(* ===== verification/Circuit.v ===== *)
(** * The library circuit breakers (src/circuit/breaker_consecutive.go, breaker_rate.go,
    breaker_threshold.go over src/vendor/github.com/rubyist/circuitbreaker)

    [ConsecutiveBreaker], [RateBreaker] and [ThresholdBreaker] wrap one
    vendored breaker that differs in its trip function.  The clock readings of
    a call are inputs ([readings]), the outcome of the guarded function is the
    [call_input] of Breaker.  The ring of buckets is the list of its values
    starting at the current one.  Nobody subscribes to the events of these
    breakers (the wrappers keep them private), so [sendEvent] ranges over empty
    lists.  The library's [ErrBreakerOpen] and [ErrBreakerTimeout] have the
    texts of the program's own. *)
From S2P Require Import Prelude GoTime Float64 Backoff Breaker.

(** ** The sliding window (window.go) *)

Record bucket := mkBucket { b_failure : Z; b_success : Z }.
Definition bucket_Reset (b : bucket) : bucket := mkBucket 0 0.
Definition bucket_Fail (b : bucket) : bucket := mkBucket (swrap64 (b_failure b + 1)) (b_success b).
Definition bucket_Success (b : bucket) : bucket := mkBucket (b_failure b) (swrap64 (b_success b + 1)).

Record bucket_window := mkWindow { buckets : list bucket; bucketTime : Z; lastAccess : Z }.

_ _ _ _

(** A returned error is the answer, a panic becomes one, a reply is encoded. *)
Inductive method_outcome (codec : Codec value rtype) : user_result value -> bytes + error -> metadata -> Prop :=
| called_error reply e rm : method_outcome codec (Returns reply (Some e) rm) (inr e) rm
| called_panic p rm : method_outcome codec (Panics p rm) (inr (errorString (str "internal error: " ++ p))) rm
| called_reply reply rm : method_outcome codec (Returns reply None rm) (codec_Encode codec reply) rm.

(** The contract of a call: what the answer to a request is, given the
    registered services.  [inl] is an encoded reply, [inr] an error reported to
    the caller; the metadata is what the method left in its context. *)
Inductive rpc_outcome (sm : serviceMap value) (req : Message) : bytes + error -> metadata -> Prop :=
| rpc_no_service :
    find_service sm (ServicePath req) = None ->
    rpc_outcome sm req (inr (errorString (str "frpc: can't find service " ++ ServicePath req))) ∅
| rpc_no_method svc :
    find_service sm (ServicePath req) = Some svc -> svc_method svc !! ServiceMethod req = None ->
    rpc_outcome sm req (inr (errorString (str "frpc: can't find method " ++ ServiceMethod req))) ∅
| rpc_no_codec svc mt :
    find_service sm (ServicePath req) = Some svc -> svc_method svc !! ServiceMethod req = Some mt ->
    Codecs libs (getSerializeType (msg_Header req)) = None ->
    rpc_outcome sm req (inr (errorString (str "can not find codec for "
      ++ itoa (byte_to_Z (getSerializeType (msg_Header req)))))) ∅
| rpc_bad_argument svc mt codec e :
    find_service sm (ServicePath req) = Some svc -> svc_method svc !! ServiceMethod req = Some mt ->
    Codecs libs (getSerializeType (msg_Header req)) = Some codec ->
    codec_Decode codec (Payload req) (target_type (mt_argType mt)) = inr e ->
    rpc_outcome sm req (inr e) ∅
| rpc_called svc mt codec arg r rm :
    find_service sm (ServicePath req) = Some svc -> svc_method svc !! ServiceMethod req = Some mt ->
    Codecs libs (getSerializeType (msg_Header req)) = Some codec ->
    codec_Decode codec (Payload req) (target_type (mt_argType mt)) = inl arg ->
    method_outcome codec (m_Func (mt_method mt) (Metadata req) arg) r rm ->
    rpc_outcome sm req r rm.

_ _ _ _

- WORK TO COMPLETE
Your answer must consist of every line from the listing that holds the string "what".

- SOLUTION TO THE PROBLEM
(** The contract of a call: what the answer to a request is, given the
    the caller; the metadata is what the method left in its context. *)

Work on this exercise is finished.